MIFFLINTOWN - A man serving a lengthy prison sentence on child pornography charges was granted a new trial on Tuesday and then promptly pleaded no contest to several of those charges.
Duke Psoras, 51, was convicted on Feb. 16. 2011, after a two-day jury trial in which jurors were shown nearly 400 graphic images of child pornography taken from the defendant's computer. Psoras was then sentenced in May 2011 to serve five to 15 years in a state correctional facility.
Psoras was granted a new trial after the court determined he had "ineffective assistance of counsel" provided by his former attorney Christopher Basner.
Judge Kenneth Mummah, who was the presiding judge over the jury trial said he could recall several instances during the trial when Basner presented evidence that the jury never should've heard or seen. Likewise, there were several opportunities missed by the defense to punch holes in the prosecution's case.
"There is no doubt in my mind that attorney Basner was ineffective," Mummah said.
Upon vacating Psoras' previous sentence, Mummah turned his attention to Psoras' new attorney Ralph Germak, who announced he and Juniata County District Attorney Cory Snook worked out a plea agreement.
Psoras agreed to plead no contest to four felony counts of possessing child pornography and he was sentenced to serve 20 to 40 months in a state correctional facility.
A no contest plea is not an admission of guilt, it merely acknowledges that the prosecution would most likely gain a conviction should the case be heard by a jury. He will also have to register as a sex offender under Megan's Law for the rest of his life.
Psoras has already served 22 months in prison and is technically eligible for parole.
Psoras' mother, Christine Ann Psoras, who testified at trial that she never witnessed her son viewing child pornography, said on Tuesday following court proceedings she was happy her son's ordeal was almost over.
Charges against Psoras came about after his wife Linda Barnett told police she suspected he may have molested their 4-year-old daughter. Barnett also told police she suspected her husband had been viewing child pornography on two computers, which she handed over to investigators to be examined.
During the first day of the trial, State Police Trooper Kevin Garhart, a forensic computer expert, testified the bulk of the images he obtained from Psoras's computer were from "temporary internet files" which are files stored on a computer from websites visited by the user.
Garhart further testified that he was only able to obtain one child pornography image from Psoras' computer that was actually downloaded and stored on the defendant's computer, which was last modified by someone in Aug. 2008. With the exception of that one image, the remaining temporary internet files were created in 2002.

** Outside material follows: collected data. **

(* ===== verification/Html.v ===== *)
(** * Html: [html_generator.generate_html] and [_generate_grid_items]

    The exporter's report is one f-string. It holds a fixed page (styles,
    tabs, a search script and a backup note) with five interpolations: the
    generation time, the lengths of the two lists, and the two grids. A
    grid is the concatenation of one card per item. A card interpolates
    [str()] of the item's fields without any HTML escaping. The text
    between the interpolations is copied here byte for byte from the
    source, as UTF-8. [{{] and [}}] are the f-string's escapes for [{] and
    [}]. [generate_html] writes the page and returns [True], or returns
    [False] when the write raises. *)

From Stdlib Require Import String Ascii ZArith List Bool Lia.
From stdpp Require Import base pretty.
From S2P Require Import Prelude Json Categorizer.
Import ListNotations.
Open Scope string_scope.

(** ** [str()] of a decoded JSON value *)

(** A digit of [\xNN]: Python prints lower-case hex. *)
Definition hex_digit (n : nat) : string :=
  String (ascii_of_nat (if Nat.ltb n 10 then 48 + n else 87 + n)%nat) EmptyString.

(** One character of [repr(s)] with quote [q]. The quote and the
    backslash are escaped, [\t], [\n] and [\r] get their names, and the
    other control characters get [\xNN]. Bytes from 128 up are kept, as
    parts of the UTF-8 encoding of a printable character. *)
Definition repr_char (q c : ascii) : string :=
  let n := nat_of_ascii c in
  if Ascii.eqb c q then backslash ++ String c EmptyString
  else if Nat.eqb n 92 then backslash ++ backslash
  else if Nat.eqb n 9 then backslash ++ "t"
  else if Nat.eqb n 10 then backslash ++ "n"
  else if Nat.eqb n 13 then backslash ++ "r"
  else if Nat.ltb n 32 || Nat.eqb n 127 then
    backslash ++ "x" ++ hex_digit (n / 16)%nat ++ hex_digit (n mod 16)%nat
  else String c EmptyString.

(** [repr(s)]: single quotes, unless [s] holds a single quote and no double
    quote. *)
Definition repr_str (s : string) : string :=
  let l := list_ascii_of_string s in
  let q := if existsb (Ascii.eqb "'"%char) l && negb (existsb (Ascii.eqb (ascii_of_nat 34)) l)
           then ascii_of_nat 34 else "'"%char in
  String q (String.concat EmptyString (map (repr_char q) l) ++ String q EmptyString).

(** [repr(v)] of a decoded value: [None], [True], [False], the decimal
    integer, the string's repr, and [[a, b]] / [{'k': v}] for containers. *)
Fixpoint py_repr (v : json) : string :=
  match v with
  | JNull => "None"
  | JBool true => "True"
  | JBool false => "False"
  | JInt z => pretty z
  | JStr s => repr_str s
  | JArr l => "[" ++ String.concat ", " (map py_repr l) ++ "]"
  | JObj o => "{" ++ String.concat ", " (map (fun kv => repr_str (fst kv) ++ ": " ++ py_repr (snd kv)) o) ++ "}"
  end.

(** [str(v)], as an f-string interpolates it: a string is itself. *)
Definition py_str (v : json) : string :=
  match v with
  | JStr s => s
  | _ => py_repr v
  end.

(** ** The grid, lines 337-370 *)

(** The poster markup of lines 348-349 and 351. *)
Definition poster_img (poster title : string) : string :=
  "<img src=" ++ dq ++
  poster ++
  dq ++ " class=" ++ dq ++ "poster-img" ++ dq ++ " alt=" ++ dq ++
  title ++
  dq ++ " onerror=" ++ dq ++ "this.style.display='none'; this.nextElementSibling.style.display='flex'" ++ dq ++ ">".
Definition fallback_poster_hidden : string :=
  "<div class=" ++ dq ++ "fallback-poster" ++ dq ++ " style=" ++ dq ++ "display:none" ++ dq ++ "><span>üé¨</span></div>".
Definition fallback_poster : string :=
  "<div class=" ++ dq ++ "fallback-poster" ++ dq ++ "><span>üé¨</span></div>".

(** The card f-string of lines 353-369. *)
Definition movie_card (title poster_html year type_ imdb_id : string) : string :=
  "
        <div class=" ++ dq ++ "movie-card" ++ dq ++ " data-title=" ++ dq ++
  title ++
  dq ++ ">
            <div class=" ++ dq ++ "poster-container" ++ dq ++ ">
                " ++
  poster_html ++
  "
            </div>
            <div class=" ++ dq ++ "card-content" ++ dq ++ ">
                <h3 class=" ++ dq ++ "movie-title" ++ dq ++ " title=" ++ dq ++
  title ++
  dq ++ ">" ++
  title ++
  "</h3>
                <div class=" ++ dq ++ "movie-meta" ++ dq ++ ">
                    <span>" ++
  year ++
  "</span>
                    <span class=" ++ dq ++ "type-badge" ++ dq ++ ">" ++
  type_ ++
  "</span>
                </div>
                <div class=" ++ dq ++ "links" ++ dq ++ ">
                    <a href=" ++ dq ++ "https://www.imdb.com/title/" ++
  imdb_id ++
  dq ++ " target=" ++ dq ++ "_blank" ++ dq ++ " class=" ++ dq ++ "imdb-link" ++ dq ++ ">IMDb ‚Üó</a>
                </div>
            </div>
        </div>
        ".

(** One iteration of the loop, lines 340-369, on the item dict [item]. *)
Definition grid_item (item : list (string * json)) : string :=
  let poster := field item "poster" JNull in
  let title := py_str (field item "Title" (JStr "Unknown")) in
  let year := py_str (field item "year" (JStr EmptyString)) in
  let imdb_id := py_str (field item "imdbID" (JStr EmptyString)) in
  let type_ := py_str (field item "type" (JStr "movie")) in
  let poster_html :=
    if py_truthy poster then poster_img (py_str poster) title ++ fallback_poster_hidden
    else fallback_poster in
  movie_card title poster_html year type_ imdb_id.

(** [_generate_grid_items(items)]: [html += ...] for each item. *)
Definition generate_grid_items (items : list (list (string * json))) : string :=
  fold_left (fun html item => html ++ grid_item item) items EmptyString.

(** The dict [movie_data] of [parse_library_data], lines 92-98, which is
    what the renderer receives for a parsed item. *)
Definition movie_dict (m : movie) : list (string * json) :=
  [("imdbID", imdbID m); ("Title", Title m); ("poster", poster m); ("year", year m);
   ("type", movie_type m)].

(** ** The page, lines 7-335 *)

(** [datetime.now()], to the minute. *)
Record timestamp : Type := mk_timestamp {
  ts_year : nat; ts_month : nat; ts_day : nat; ts_hour : nat; ts_minute : nat
}.

Definition pad2 (n : nat) : string := if Nat.ltb n 10 then "0" ++ pretty n else pretty n.

(** [strftime("%Y-%m-%d %H:%M")]. *)
Definition strftime_ymd_hm (t : timestamp) : string :=
  pretty (ts_year t) ++ "-" ++ pad2 (ts_month t) ++ "-" ++ pad2 (ts_day t) ++ " " ++
  pad2 (ts_hour t) ++ ":" ++ pad2 (ts_minute t).

(** The text of the page f-string before the date, in its parts: the
    document head up to [<style>], the style rules of the page chrome, of
    the tabs and the search box, of the grid and its cards, and of the
    sections, then the end of the head and the page header. *)
Definition html_doc_head : string :=
  "
<!DOCTYPE html>
<html lang=" ++ dq ++ "en" ++ dq ++ ">
<head>
    <meta charset=" ++ dq ++ "UTF-8" ++ dq ++ ">
    <meta name=" ++ dq ++ "viewport" ++ dq ++ " content=" ++ dq ++ "width=device-width, initial-scale=1.0" ++ dq ++ ">
    <title>Stremio Library Export</title>
    <style>
".
Definition css_page : string :=
  "        :root {
            --bg-color: #121212;
            --card-bg: #1e1e1e;
            --text-color: #e0e0e0;
            --accent-color: #6c5ce7;
            --secondary-text: #a0a0a0;
        }
        
        body {
            font-family: 'Segoe UI', Roboto, Helvetica, Arial, sans-serif;
            background-color: var(--bg-color);
            color: var(--text-color);
            margin: 0;
            padding: 20px;
        }
        
        header {
            text-align: center;
            margin-bottom: 40px;
            padding: 20px 0;
            border-bottom: 1px solid #333;
        }
        
        h1 {
            color: var(--accent-color);
            margin-bottom: 10px;
        }
        
        .stats {
            display: flex;
            justify-content: center;
            gap: 20px;
            margin-bottom: 20px;
        }
        
        .stat-box {
            background: var(--card-bg);
            padding: 10px 20px;
            border-radius: 8px;
            text-align: center;
        }
        
        .stat-number {
            display: block;
            font-size: 1.5em;
            font-weight: bold;
            color: var(--accent-color);
        }
        
".
Definition css_tabs : string :=
  "        .tabs {
            display: flex;
            justify-content: center;
            gap: 10px;
            margin-bottom: 30px;
        }
        
        .tab-btn {
            background: var(--card-bg);
            border: none;
            color: var(--text-color);
            padding: 10px 25px;
            border-radius: 20px;
            cursor: pointer;
            transition: all 0.3s ease;
            font-size: 1em;
        }
        
        .tab-btn.active {
            background: var(--accent-color);
            color: white;
        }
        
        .tab-btn:hover:not(.active) {
            background: #2d2d2d;
        }
        
        .search-container {
            text-align: center;
            margin-bottom: 30px;
        }
        
        #search-input {
            padding: 10px 15px;
            width: 300px;
            border-radius: 20px;
            border: 1px solid #333;
            background: var(--card-bg);
            color: var(--text-color);
            font-size: 1em;
        }
        
".
Definition css_cards : string :=
  "        .grid-container {
            display: grid;
            grid-template-columns: repeat(auto-fill, minmax(200px, 1fr));
            gap: 25px;
            padding: 0 20px;
            max-width: 1400px;
            margin: 0 auto;
        }
        
        .movie-card {
            background: var(--card-bg);
            border-radius: 10px;
            overflow: hidden;
            transition: transform 0.3s ease, box-shadow 0.3s ease;
            position: relative;
            height: 100%;
            display: flex;
            flex-direction: column;
        }
        
        .movie-card:hover {
            transform: translateY(-5px);
            box-shadow: 0 10px 20px rgba(0,0,0,0.3);
        }
        
        .poster-container {
            position: relative;
            padding-top: 150%; /* 2:3 aspect ratio */
            background-color: #2a2a2a;
            overflow: hidden;
        }
        
        .poster-img {
            position: absolute;
            top: 0;
            left: 0;
            width: 100%;
            height: 100%;
            object-fit: cover;
            transition: transform 0.3s ease;
        }
        
        .movie-card:hover .poster-img {
            transform: scale(1.05);
        }
        
        .card-content {
            padding: 15px;
            flex-grow: 1;
            display: flex;
            flex-direction: column;
        }
        
        .movie-title {
            font-size: 1.1em;
            margin: 0 0 5px 0;
            white-space: nowrap;
            overflow: hidden;
            text-overflow: ellipsis;
        }
        
        .movie-meta {
            font-size: 0.9em;
            color: var(--secondary-text);
            display: flex;
            justify-content: space-between;
            margin-bottom: 10px;
        }
        
        .type-badge {
            background: #333;
            padding: 2px 8px;
            border-radius: 4px;
            font-size: 0.8em;
            text-transform: uppercase;
        }
        
        .links {
            margin-top: auto;
            text-align: right;
        }
        
        .imdb-link {
            color: #f5c518;
            text-decoration: none;
            font-size: 0.9em;
        }
        
".
Definition css_sections : string :=
  "        .section {
            display: none;
        }
        
        .section.active {
            display: block;
            animation: fadeIn 0.5s ease;
        }
        
        @keyframes fadeIn {
            from { opacity: 0; }
            to { opacity: 1; }
        }
        
        .fallback-poster {
            display: flex;
            align-items: center;
            justify-content: center;
            position: absolute;
            top: 0;
            left: 0;
            width: 100%;
            height: 100%;
            color: #555;
            font-size: 3em;
            background: #2a2a2a;
        }
".
Definition html_body_open : string :=
  "    </style>
</head>
<body>
    <header>
        <h1>Stremio Library Export</h1>
        <p>Generated on ".
(** What the cipher text of a container decrypts to, padding included. *)
Definition cbc_decrypted (key container : list byte) : list byte :=
  fst (cbc_decrypt EVP_aes_256_cbc (firstn AES_KEY_LENGTH key)
         (firstn AES_BLOCK_SIZE container)
         (blocks_of (skipn AES_BLOCK_SIZE container))).

(** The last block of the decrypted cipher text. *)
Definition final_block (key container : list byte) : list byte :=
  let d := cbc_decrypted key container in
  skipn (length d - AES_BLOCK_SIZE) d.

(** The key that [generateKeyFromPassword] derives. *)
Definition derived_key (password : string) : list byte :=
  PBKDF2.derive (HMAC.hmac_sha1 (Bytes.of_string password)) SHA1.digest_length
    salt 10000 AES_KEY_LENGTH.

(** Encryption followed by decryption of the container. *)
Definition roundtrip (plaintext key iv : list byte) : M (list byte) :=
  c <- encryptDataWithIV plaintext key iv ;;
  decryptDataWithIV c key.

(** The standard output after [print_iv]. *)
Definition printed_iv (label : string) (iv : list byte) (w : world) : world :=
  set_cout (((cout w ++ label) ++ hex_dump iv) ++ endl)%string w.

(** The world after [handleErrors] reported the queued errors and [e]. *)
Definition reported (e : openssl_error) (w : world) : world :=
  set_err_queue []
    (set_cerr (cerr w ++ map OpenSSLError (err_queue w ++ [e]))
       (set_err_queue (err_queue w ++ [e]) w)).

(** A computation that leaves an observation of the world unchanged,
    however it ends. *)
Definition preserves {A X} (obs : world -> X) (m : M A) : Prop :=
  forall w, obs (snd (m w)) = obs w.

(** *** The command line as [getopt] reports it *)

Definition is_option (c : ascii) (r : getopt_result) : bool :=
  match r with
  | GetoptOption c' _ => Ascii.eqb c' c
  | GetoptError _ => false
  end.

Definition is_error (r : getopt_result) : bool :=
  match r with
  | GetoptOption _ _ => false
  | GetoptError _ => true
  end.

(** The flag [c] was given at least once. *)
Definition given (c : ascii) (rs : list getopt_result) : bool :=
  existsb (is_option c) rs.

(** The assignment that a return of [getopt] makes to the variable of the
    flag [c]. *)
Definition assign (c : ascii) (acc : string) (r : getopt_result) : string :=
  match r with
  | GetoptOption c' a => if Ascii.eqb c' c then a else acc
  | GetoptError _ => acc
  end.

(** The argument of the last occurrence of the flag [c], empty if none. *)
Definition last_argument (c : ascii) (rs : list getopt_result) : string :=
  fold_left (assign c) rs EmptyString.

(** The options that the loop assigns from error-free returns of [getopt]. *)
Definition options_of (rs : list getopt_result) : options :=
  Options (last_argument "i" rs) (last_argument "o" rs) (last_argument "p" rs)
          (given "e" rs) (given "d" rs).

(** An option character that [getopt] can return for the option string of
    [main]. *)
Definition known (c : ascii) : Prop :=
  c = "e"%char \/ c = "d"%char \/ c = "i"%char \/ c = "o"%char \/ c = "p"%char.

Definition well_formed (rs : list getopt_result) : Prop :=
  List.Forall (fun r => match r with
                        | GetoptOption c _ => known c
                        | GetoptError _ => True
                        end) rs.

(** [getopt] reported an unknown option or a missing argument. *)
Definition getopt_failed (rs : list getopt_result) : bool :=
  existsb is_error rs.

(** Neither or both of -e and -d, or one of -i, -o, -p absent or empty. *)
Definition flags_refused (rs : list getopt_result) : bool :=
  refused (options_of rs).

(** *** Sample inputs *)

Definition sample_key : list byte := repeat x2a AES_KEY_LENGTH.
Definition sample_iv : list byte := repeat x17 AES_BLOCK_SIZE.

Definition sample_world : world :=
  {| files := {[ "in.bin" := Bytes.of_string "Hello World" ]};
     writable := fun _ => true;
     cout := EmptyString; cerr := []; err_queue := [];
     RAND := (1, sample_iv);
     posixly_correct := false |}.

(** A plaintext of 2^32 zero bytes: its size converts to the [int] 0. *)
Definition four_gigabytes : list byte := repeat x00 (Z.to_nat 4294967296).

(** Two passwords, the second the SHA-1 digest of the first. *)
Definition long_password : string :=
  "plnlrtfpijpuhqylxbgqiiyipieyxvfsavzgxbbcfusqkozwpngsyejqlmjsytrmd".
Definition short_password : string := "eBkXQTfuBqp'cTcar&g*".

(** A command line that gives -e twice. *)
Definition twice_e : list string :=
  ["prog"; "-e"; "-e"; "-i"; "in.bin"; "-o"; "out.bin"; "-p"; "secret"]%string.

Definition hello_world : list byte := Bytes.of_string "Hello World".

(** A plaintext of one whole block. *)
Definition one_block : list byte := Bytes.of_string "0123456789abcdef".

(** A file too short to hold an IV. *)
Definition ten_bytes : list byte := Bytes.of_string "0123456789".

Definition other_iv : list byte := repeat x00 AES_BLOCK_SIZE.


(** A command line without flags, and one naming a missing input file. *)
Definition no_flags : list string := ["prog"]%string.
Definition missing_input : list string :=
  ["prog"; "-d"; "-i"; "absent.bin"; "-o"; "out.bin"; "-p"; "secret"]%string.

(** *** Runs of [main] *)

(** The option loop of [main] ends with the variables [o], and the test of
    line 210 lets them pass. *)
Definition accepts (argv : list string) (w : world) (o : options) : Prop :=
  option_loop (getopt_returns argv w) no_options = inl o /\ refused o = false.

(** A computation that leaves an observation of the world unchanged
    whenever it returns. *)
Definition preserves_on_return {A X} (obs : world -> X) (m : M A) : Prop :=
  forall w a, fst (m w) = Returned a -> obs (snd (m w)) = obs w.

Psoras did take the stand on the last day of the trial and told the jury he never intentionally downloaded child pornography to his computer, nor did he ever touch his daughter in an inappropriate manner. Psoras did however admit that someone sent him child pornography images while he was in an AOL chat room, but he contends he immediately deleted them because they were "vulgar," "appalling" and "gross."